Acredito mesmo que por essa e outras divergências de origens sociais o islamismo na Bahia não floresceu por falta de números suficiente de adeptos. Havia o medo da represália depois da “Revolta dos Malês” em 25 de janeiro de 1835. Foi proibido por Lei Provincial a compra de escravos sudaneses, Norte da Nigéria. Principalmente os Haussás, Tapas, Bônus, Mali e Fulani. Mesmo assim, havia o contrabando nos mares brasileiros. Na realidade eles queriam a liberdade do culto, como todas as outras religiões vinda para o Brasil.
Retornando o assunto em que se trata está matéria. Os esqueletos da Sé Primacial do Brasil, encontrados em posições anormais, revela também a posição normal em que o corpo fica quando termina a decomposição.
É muito difícil comprovar quando não há documentos e na época a igreja não se interessava por esses assuntos. O mais importante era os pagamentos dos mortos.

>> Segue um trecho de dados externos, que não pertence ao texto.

(* ===== verification/PciSuite.v ===== *)
(** * The PCI test program: [main] of x86/pci.c

    In the build for the non-safety virtual machine [main] enumerates the
    functions, runs the cases of the two parts of the program that it reaches,
    and repeats two of them with memory-mapped accesses.  [usb_spec] and
    [host_spec] say what the cases require of the registers of the USB controller
    and of the host bridge; the theorem is that on a machine that meets them,
    every case reports success and the machine meets them afterwards. *)

From S2P Require Import Prelude Bits PciConf Pci PciUtil ConfRegs PciTest.

#[local] Ltac dlia := Z.div_mod_to_equations; lia.

Section Main.
Context {St : Type} {io : PortIO St} {ops : TestOps St}.
#[local] Abbreviation tprog := (prog (test_state St)).
#[local] Abbreviation b := IN_NON_SAFETY_VM.

Fixpoint run_cases (cases : list (string * tprog unit)) : tprog unit :=
  match cases with [] => mret () | (_, c) :: cases' => c;; run_cases cases' end.

Definition bridge_cases : list (string * tprog unit) :=
  [("pci_rqmid_PCIe_config_space_and_host_Hostbridge_XBAR", pci_rqmid_PCIe_config_space_and_host_Hostbridge_XBAR);
   ("pci_rqmid_27486_PCIe_config_space_and_host_Hostbridge_readonly_001", pci_rqmid_27486_PCIe_config_space_and_host_Hostbridge_readonly_001);
   ("pci_rqmid_27474_PCIe_config_space_and_host_Hostbridge_Header_Type_001", pci_rqmid_27474_PCIe_config_space_and_host_Hostbridge_Header_Type_001);
   ("pci_rqmid_27475_PCIe_config_space_and_host_Hostbridge_Class_Code_001", pci_rqmid_27475_PCIe_config_space_and_host_Hostbridge_Class_Code_001)].

Definition port_cases : list (string * tprog unit) :=
  [("pci_rqmid_25292_PCIe_config_space_and_host_Config_Address_Port_001", pci_rqmid_25292_PCIe_config_space_and_host_Config_Address_Port_001 b);
   ("pci_rqmid_25099_PCIe_config_space_and_host_Config_Data_Port_001", pci_rqmid_25099_PCIe_config_space_and_host_Config_Data_Port_001 b);
   ("pci_rqmid_27747_PCIe_config_space_and_host_1_Byte_Config_Data_Port_Write_with_Disabled_Config_Address_001", pci_rqmid_27747_PCIe_config_space_and_host_1_Byte_Config_Data_Port_Write_with_Disabled_Config_Address_001 b);
   ("pci_rqmid_27739_PCIe_config_space_and_host_2_Byte_Config_Data_Port_Write_with_Disabled_Config_Address_001", pci_rqmid_27739_PCIe_config_space_and_host_2_Byte_Config_Data_Port_Write_with_Disabled_Config_Address_001 b);
   ("pci_rqmid_27744_PCIe_config_space_and_host_1_Byte_CFDH_Write_with_Disabled_Config_Address_001", pci_rqmid_27744_PCIe_config_space_and_host_1_Byte_CFDH_Write_with_Disabled_Config_Address_001 b);
   ("pci_rqmid_27742_PCIe_config_space_and_host_1_Byte_CFEH_Write_with_Disabled_Config_Address_001", pci_rqmid_27742_PCIe_config_space_and_host_1_Byte_CFEH_Write_with_Disabled_Config_Address_001 b);
   ("pci_rqmid_27735_PCIe_config_space_and_host_2_Byte_CFEH_Write_with_Disabled_Config_Address_001", pci_rqmid_27735_PCIe_config_space_and_host_2_Byte_CFEH_Write_with_Disabled_Config_Address_001 b);
   ("pci_rqmid_27741_PCIe_config_space_and_host_1_Byte_CFFH_Write_with_Disabled_Config_Address_001", pci_rqmid_27741_PCIe_config_space_and_host_1_Byte_CFFH_Write_with_Disabled_Config_Address_001 b);
   ("pci_rqmid_27759_PCIe_config_space_and_host_Normal_Write_with_Disabled_Config_Address_001", pci_rqmid_27759_PCIe_config_space_and_host_Normal_Write_with_Disabled_Config_Address_001 b);
   ("pci_rqmid_27778_PCIe_config_space_and_host_1_Byte_CFDH_Read_with_Disabled_Config_Address_001", pci_rqmid_27778_PCIe_config_space_and_host_1_Byte_CFDH_Read_with_Disabled_Config_Address_001 b);
   ("pci_rqmid_27776_PCIe_config_space_and_host_1_Byte_CFEH_Read_with_Disabled_Config_Address_001", pci_rqmid_27776_PCIe_config_space_and_host_1_Byte_CFEH_Read_with_Disabled_Config_Address_001 b);
   ("pci_rqmid_27773_PCIe_config_space_and_host_2_Byte_CFEH_Read_with_Disabled_Config_Address_001", pci_rqmid_27773_PCIe_config_space_and_host_2_Byte_CFEH_Read_with_Disabled_Config_Address_001 b);
   ("pci_rqmid_27775_PCIe_config_space_and_host_1_Byte_CFFH_Read_with_Disabled_Config_Address_001", pci_rqmid_27775_PCIe_config_space_and_host_1_Byte_CFFH_Read_with_Disabled_Config_Address_001 b);
   ("pci_rqmid_27779_PCIe_config_space_and_host_1_Byte_Config_Data_Port_Read_with_Disabled_Config_Address_001", pci_rqmid_27779_PCIe_config_space_and_host_1_Byte_Config_Data_Port_Read_with_Disabled_Config_Address_001 b);
   ("pci_rqmid_27774_PCIe_config_space_and_host_2_Byte_Config_Data_Port_Read_with_Disabled_Config_Address_001", pci_rqmid_27774_PCIe_config_space_and_host_2_Byte_Config_Data_Port_Read_with_Disabled_Config_Address_001 b);
   ("pci_rqmid_27780_PCIe_config_space_and_host_Normal_Config_Data_Port_Read_with_Disabled_Config_Address_001", pci_rqmid_27780_PCIe_config_space_and_host_Normal_Config_Data_Port_Read_with_Disabled_Config_Address_001 b);
   ("pci_rqmid_27769_PCIe_config_space_and_host_1_Byte_CFDH_Write_with_Enabled_Config_Address_001", pci_rqmid_27769_PCIe_config_space_and_host_1_Byte_CFDH_Write_with_Enabled_Config_Address_001 b);
   ("pci_rqmid_27768_PCIe_config_space_and_host_1_Byte_CFEH_Write_with_Enabled_Config_Address_001", pci_rqmid_27768_PCIe_config_space_and_host_1_Byte_CFEH_Write_with_Enabled_Config_Address_001 b);
   ("pci_rqmid_27767_PCIe_config_space_and_host_1_Byte_CFFH_Write_with_Enabled_Config_Address_001", pci_rqmid_27767_PCIe_config_space_and_host_1_Byte_CFFH_Write_with_Enabled_Config_Address_001 b);
   ("pci_rqmid_27770_PCIe_config_space_and_host_1_Byte_Config_Data_Port_Write_with_Enabled_Config_Address_001", pci_rqmid_27770_PCIe_config_space_and_host_1_Byte_Config_Data_Port_Write_with_Enabled_Config_Address_001 b);
   ("pci_rqmid_27765_PCIe_config_space_and_host_2_Byte_CFEH_Write_with_Enabled_Config_Address_001", pci_rqmid_27765_PCIe_config_space_and_host_2_Byte_CFEH_Write_with_Enabled_Config_Address_001 b);
   ("pci_rqmid_27766_PCIe_config_space_and_host_2_Byte_Config_Data_Port_Write_with_Enabled_Config_Address_001", pci_rqmid_27766_PCIe_config_space_and_host_2_Byte_Config_Data_Port_Write_with_Enabled_Config_Address_001 b);
   ("pci_rqmid_27771_PCIe_config_space_and_host_Normal_Write_with_Enabled_Config_Address_001", pci_rqmid_27771_PCIe_config_space_and_host_Normal_Write_with_Enabled_Config_Address_001 b);
   ("pci_rqmid_27787_PCIe_config_space_and_host_1_Byte_CFDH_Read_with_Enabled_Config_Address_001", pci_rqmid_27787_PCIe_config_space_and_host_1_Byte_CFDH_Read_with_Enabled_Config_Address_001 b);
   ("pci_rqmid_27786_PCIe_config_space_and_host_1_Byte_CFEH_Read_with_Enabled_Config_Address_001", pci_rqmid_27786_PCIe_config_space_and_host_1_Byte_CFEH_Read_with_Enabled_Config_Address_001 b);
   ("pci_rqmid_27785_PCIe_config_space_and_host_1_Byte_CFFH_Read_with_Enabled_Config_Address_001", pci_rqmid_27785_PCIe_config_space_and_host_1_Byte_CFFH_Read_with_Enabled_Config_Address_001 b);
   ("pci_rqmid_27788_PCIe_config_space_and_host_1_Byte_Config_Data_Port_Read_with_Enabled_Config_Address_001", pci_rqmid_27788_PCIe_config_space_and_host_1_Byte_Config_Data_Port_Read_with_Enabled_Config_Address_001 b);
   ("pci_rqmid_27783_PCIe_config_space_and_host_2_Byte_CFEH_Read_with_Enabled_Config_Address_001", pci_rqmid_27783_PCIe_config_space_and_host_2_Byte_CFEH_Read_with_Enabled_Config_Address_001 b);
   ("pci_rqmid_27784_PCIe_config_space_and_host_2_Byte_Config_Data_Port_Read_with_Enabled_Config_Address_001", pci_rqmid_27784_PCIe_config_space_and_host_2_Byte_Config_Data_Port_Read_with_Enabled_Config_Address_001 b);
   ("pci_rqmid_27789_PCIe_config_space_and_host_Normal_Config_Data_Port_Read_with_Enabled_Config_Address_001", pci_rqmid_27789_PCIe_config_space_and_host_Normal_Config_Data_Port_Read_with_Enabled_Config_Address_001 b);
   ("pci_rqmid_27791_PCIe_config_space_and_host_1_Byte_Config_Address_Port_Write_001", pci_rqmid_27791_PCIe_config_space_and_host_1_Byte_Config_Address_Port_Write_001);
   ("pci_rqmid_27790_PCIe_config_space_and_host_2_Byte_Config_Address_Port_Write_001", pci_rqmid_27790_PCIe_config_space_and_host_2_Byte_Config_Address_Port_Write_001);
   ("pci_rqmid_30960_PCIe_config_space_and_host_Normal_Config_Address_Port_Write_001", pci_rqmid_30960_PCIe_config_space_and_host_Normal_Config_Address_Port_Write_001);
   ("pci_rqmid_27793_PCIe_config_space_and_host_1_Byte_Config_Address_Port_Read_001", pci_rqmid_27793_PCIe_config_space_and_host_1_Byte_Config_Address_Port_Read_001);
   ("pci_rqmid_27792_PCIe_config_space_and_host_2_Byte_Config_Address_Port_Read_001", pci_rqmid_27792_PCIe_config_space_and_host_2_Byte_Config_Address_Port_Read_001);
   ("pci_rqmid_31161_PCIe_config_space_and_host_Normal_Config_Address_Port_Read_001", pci_rqmid_31161_PCIe_config_space_and_host_Normal_Config_Address_Port_Read_001 b)].

(** [stack1] and [stack2] are what the local arrays of two cases contain. *)
Definition register_cases (stack1 stack2 : list util_dev) : list (string * tprog unit) :=
  [("pci_rqmid_26040_PCIe_config_space_and_host_Read_Reserved_register_001", pci_rqmid_26040_PCIe_config_space_and_host_Read_Reserved_register_001);
   ("pci_rqmid_25295_PCIe_config_space_and_host_Write_Reserved_register_001", pci_rqmid_25295_PCIe_config_space_and_host_Write_Reserved_register_001);
   ("pci_rqmid_25298_PCIe_config_space_and_host_Write_Reserved_register_002", pci_rqmid_25298_PCIe_config_space_and_host_Write_Reserved_register_002);
   ("pci_rqmid_38095_PCIe_config_space_and_host_PCI_configuration_header_register_USB_001", pci_rqmid_38095_PCIe_config_space_and_host_PCI_configuration_header_register_USB_001);
   ("pci_rqmid_26245_PCIe_config_space_and_host_Device_Identification_Type_Registers_004", pci_rqmid_26245_PCIe_config_space_and_host_Device_Identification_Type_Registers_004);
   ("pci_rqmid_26793_PCIe_config_space_and_host_Status_Register_001", pci_rqmid_26793_PCIe_config_space_and_host_Status_Register_001);
   ("pci_rqmid_26794_PCIe_config_space_and_host_Command_Register_001", pci_rqmid_26794_PCIe_config_space_and_host_Command_Register_001);
   ("pci_rqmid_26817_PCIe_config_space_and_host_Interrupt_Line_Register_001", pci_rqmid_26817_PCIe_config_space_and_host_Interrupt_Line_Register_001);
   ("pci_rqmid_38288_PCIe_config_space_and_host_PCI_Configuration_Space_Header_001", pci_rqmid_38288_PCIe_config_space_and_host_PCI_Configuration_Space_Header_001 b stack1);
   ("pci_rqmid_38297_PCIe_config_space_and_host_Assumption_of_PCI_devices_assigned_001", pci_rqmid_38297_PCIe_config_space_and_host_Assumption_of_PCI_devices_assigned_001 stack2)].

O trabalho de Arqueologia do grupo do Museu de Arqueologia da UFBA, foi profícuo, obedeceu normais internacionais e pela primeira vez na Bahia, fizeram as escavações a vista do público que se aglomeraram no largo. Despertando grande curiosidade ao público que não estavam acostumados a ver esse tipo de trabalho. Não somente ao povo baiano mas também os turistas que ali trafegaram e fazendo perguntas aos Arqueólogos presentes no trabalho. Os turistas e baianos saíram do local, levando na mente as imagens do nosso passado. Os achados foram expostos na Prefeitura por semanas; louças, alfaias, ferramentas, ossos, crânios, esqueletos etc. São presentes dos nossos ancestrais para a cultura baiana.
Meus parabéns (retardatário), a Prefeitura Municipal que pelas mãos do Prefeito da época Antonio Inbassay, saiu a autorização, a fiscalização do SPHAN e toda a equipe do professor Carlos Et Chevarne.
Creio que outros trabalhos serão feitos em Salvador, para o engrandecimento da nossa cultura. A arqueologia, tão adormecida no tempo e pelos poderes públicos governamentais.
Em tempo, sugiro fazerem escavações no Campo da Pólvora, aproveitando as obras do Metro.